A month after their arrest following the diversion of their flight, the Belarusian authorities announced, Friday, June 25, the placement under house arrest of dissident Roman Protassevich and his Russian companion Sofia Sapega.
On its Telegram channel, the Belarusian investigative committee said it had “Considered possible” to place them under house arrest because the two accused made “Coherent confession” and are committed to “Help the investigation and identify their accomplices”.

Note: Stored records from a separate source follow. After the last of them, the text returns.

(** * dot2tex: the conversion driver ([dot2tex/dot2tex.py])

    A shallow embedding of [create_options_parser], [load_dot_file], [main]
    and [convert_graph], together with the pieces of the Python library
    they call ([str.splitlines], [str.strip], [str.split], the three
    regular expressions given to [re.search] / [re.findall], and
    [argparse.ArgumentParser.parse_args] for the actions the parser
    declares).

    Text is modelled by [string]: Python code points 0..255. *)

From Stdlib Require Import ZArith NArith Ascii String DecimalString DecimalNat.
From stdpp Require Import base option list strings gmap fin_maps.

Open Scope string_scope.

(** ** Text primitives of the Python runtime *)

Module Text.

Definition code (c : ascii) : N := N_of_ascii c.

Definition newline : ascii := ascii_of_N 10.
Definition carriage_return : ascii := ascii_of_N 13.

Definition dquote : ascii := ascii_of_N 34.

Definition is_nl (c : ascii) : bool := N.eqb (code c) 10.

(** [str.isspace] on one character, which is also the class [\s] of [re]
    on [str] patterns: TAB LF VT FF CR, FS GS RS US, SPACE, NEL, NBSP. *)
Definition is_space (c : ascii) : bool :=
  let n := code c in
  (N.leb 9 n && N.leb n 13) || (N.leb 28 n && N.leb n 32)
  || N.eqb n 133 || N.eqb n 160.

(** The class [[a-z]]. *)
Definition is_lower (c : ascii) : bool :=
  let n := code c in N.leb 97 n && N.leb n 122.

(** The class [.] (without [re.DOTALL]): anything but LF. *)
Definition is_dot (c : ascii) : bool := negb (is_nl c).

(** Line boundaries of [str.splitlines], CR LF apart: LF VT FF CR FS GS RS
    NEL. *)
Definition is_linebreak (c : ascii) : bool :=
  let n := code c in
  (N.leb 10 n && N.leb n 13) || (N.leb 28 n && N.leb n 30) || N.eqb n 133.

Fixpoint all_space (s : string) : bool :=
  match s with
  | EmptyString => true
  | String c s' => is_space c && all_space s'
  end.
Lemma inline_rsr_table_witness :
  exists w' b,
    inline_rsr orbit_id (Fin 1000) (Fin 250) true (world0 (Fin 1)) = (w', Ok b) /\
    exists srf w1 amp b0 xo,
      get_srf orbit_id true (world0 (Fin 1)) = (w1, Ok srf) /\
      column srf "amp" = Ok amp /\
      inline_estim amp Params.frq (Fin 1000) (Fin 250) = Ok b0 /\
      column b0 "xo" = Ok xo /\
      df_len b = df_len b0 /\
      length xo = df_len b0 /\
      (forall name, In name ["lat"; "lon"; "roll"; "rng"; "sza"] ->
         exists c, column b name = Ok c /\ length c = length xo) /\
      (forall name, ~ In name ["lat"; "lon"; "roll"; "rng"; "sza"] ->
         column b name = column b0 name).
Proof.
  destruct (fixture_inline_rsr (Fin 1)) as (w' & b & E).
  exists w', b. split; [exact E |].
  apply (inline_rsr_table orbit_id (Fin 1000) (Fin 250) true (world0 (Fin 1)) w' b).
  exact E.
Defined.

Lemma file_names_pad_orbit_witness :
  srf_file "0887601" = srf_file "887601" /\
  rsr_file "/data" "0887601" = rsr_file "/data" "887601".
Proof.
  apply (file_names_pad_orbit 1 "887601" "/data").
  - intros c s' E. injection E as <- _. split; discriminate.
  - simpl. lia.
Defined.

Roman Protassevich, 26, and Sofia Sapega, 23, were detained after their arrest at Minsk airport and the diversion on 23 May of a Ryanair airliner on the Athens-Vilnius route they were in.
They are accused of having coordinated, on social networks, the historic protest movement that erupted last year in Belarus after the re-election to a fifth term of President Alexander Lukashenko, denounced as fraudulent. Since his arrest, the journalist has been exhibited on public television several times, his supporters denouncing interviews ” under constraint “. In a statement, the NGO Amnesty International estimated that their placement under house arrest “Looks like a cynical ploy” aimed at lifting the sanctions.
Continued pressure on Lukashenko’s regime
On Friday, an adviser to opposition leader Svetlana Tikhanovskaya said he spoke to Roman Protassevich’s parents and learned of his placement under house arrest. “It’s a different kind of prison. The KGB people live in the same room as him ”, however, clarified Franc Viacorka on Twitter. Mr Viacorka added that the opponent’s parents did not “No contact with Roman and are afraid that he will serve as a bargaining chip with the West”, which imposed economic sanctions on Belarus. He also published a photo taken by a passerby in Minsk showing what appears to be Roman Protassevich and Sofia Sapega giving an interview in a park.
Svetlana Tikhanovskaya greeted on her Telegram channel a ” good news “ even if “Supervised residence is not freedom”. “They are always indicted, their every move is monitored. They are therefore still being held hostage ”, according to her.
For his part, Sofia Sapega’s lawyer, Alexandre Filanovich, said on Telegram that he hoped for a “Positive development in the near future” for the young woman.
The regime of Alexander Lukashenko harshly repressed the protest movement, arresting or pushing into exile all the leaders of the protest, several of whom are currently on trial. Predicting another trial, the Belarusian public prosecutor’s office announced on Friday that it had sent to justice a case against lawyer Maxime Znak and Maria Kolesnikova, a charismatic figure of the opposition arrested in September, accused of “Plot to seize power”.
This week, the European Union and Washington took new sanctions against dozens of officials, including defense and transport ministers, the Air Force commander and one of Alexander Lukashenko’s sons. . The European Union also imposed sanctions on key sectors of the Belarusian economy on Thursday.